We have plans to construct at least two dining halls (plus a new kitchen alongside one of them) and new toilets (as well as incinerators for disposal of sanitary pads) at a number of schools this year, and to upgrade a couple of playground spaces.
We also hope this might also be the year when we finally launch a pilot of a school kitchen garden/farming project as we explore ways our partner schools can become more self-sufficient and generate other streams of income.
We look forward to bringing you more updates as the year unfolds over the months to come!
The seasonal rains arrived in our part of Kenya with a vengeance a few weeks ago, bringing mixed blessings for our building projects and for our partner schools.
Whilst rainwater harvesting tanks are full and overflowing, and the landscape has been transformed from a dusty brown to lush and verdant green, the sheer amount of rain, and subsequent flooding, has left a trail of destruction, particularly at Kisimenyi Primary, our largest partner school.
The school was already critically short of toilets but this problem has been exaccerbated by the collapse of one of the existing girls' latrines (not built by us). We had been planning to replace these toilets - which were not built to a high-standard in the first place - after we had completed some new boys' toilets but new toilets for both sexes are now required immediately to prevent the school being closed by the Public Health Officer.
We have resumed work on the boys' toilets, work on which had been suspended after they sustained damage during the rains, and is due to begin on the girls' toilets in the coming days but we still urgently need to raise funds to complete these vital projects. Read a full update on this project and support our Toilets4All campaign.
In between the rain showers we have also managed to begin work on the redevelopment of our eighth partner school at Mkamenyi Primary! It's a huge relief to finally have started delivering on another promise but we are just at the start of a long road and there is still at least two years of building work ahead of us, not to mention the small matter of another £150,000 still to raise! Read a full update on this project here.

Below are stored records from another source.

(** * Victoriabank MIA SDK: request validation and dispatch

    A shallow embedding of [victoriabank_mia_sdk/victoriabank_mia_api.py]
    (class [VictoriabankMiaApi]) and the properties of its validators and
    of its two dispatch routines.

    The transport client ([VictoriabankMiaSdk], module
    [victoriabank_mia_sdk.py]) is an external collaborator: its endpoint
    constants, [send_request] and [handle_response] are taken as the
    fields of a record the whole development is parameterised by. *)

From stdpp Require Import base strings gmap list.

#[local] Set Warnings "-register-all".

(** ** Python values *)

(** The values a request payload can hold (what [json] can serialise). *)
Inductive PyVal :=
| PyNone
| PyBool (b : bool)
| PyInt (z : Z)
| PyStr (s : string)
| PyList (l : list PyVal)
| PyDict (m : gmap string PyVal).

(** An argument annotated [dict]: a dictionary, or [None]. *)
Abbreviation PyDictArg := (option (gmap string PyVal)).

(** An argument annotated [str]: a string, or [None]. *)
Abbreviation PyStrArg := (option string).

(** An argument annotated [list] (of field names), or [None]. *)
Abbreviation PyListArg := (option (list string)).

(** ** Exceptions *)

(** Where a raised object sits in Python's class hierarchy.  Only the
    distinction [except Exception] makes is kept: the domain exception,
    any other subclass of [Exception], and the classes that derive from
    [BaseException] alone ([KeyboardInterrupt], [SystemExit],
    [GeneratorExit]). *)
Inductive ExcClass :=
| VictoriabankPaymentExceptionClass
| ExceptionSubclass (name : string)
| BaseExceptionOnly (name : string).

(** A raised object: its class, [str(ex)] and [ex.__cause__]. *)
Inductive PyExc :=
| MkExc (cls : ExcClass) (text : string) (cause : option PyExc).

Definition exc_class (e : PyExc) : ExcClass := let 'MkExc c _ _ := e in c.
Definition exc_str (e : PyExc) : string := let 'MkExc _ t _ := e in t.
Definition exc_cause (e : PyExc) : option PyExc := let 'MkExc _ _ c := e in c.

Away from our building programme, in September we celebrated the six year anniversary of our 'Feeding Minds' school lunch programme by serving our 2.5 millionth meal since September 2013. It continues to be a vital lifeline for the 2,500 children across our partner schools, encouraging them to attend school in the first place, ensuring they remain there throughout the whole day and keeping their minds and bodies fuelled for successful learning. Read a full update on this project here.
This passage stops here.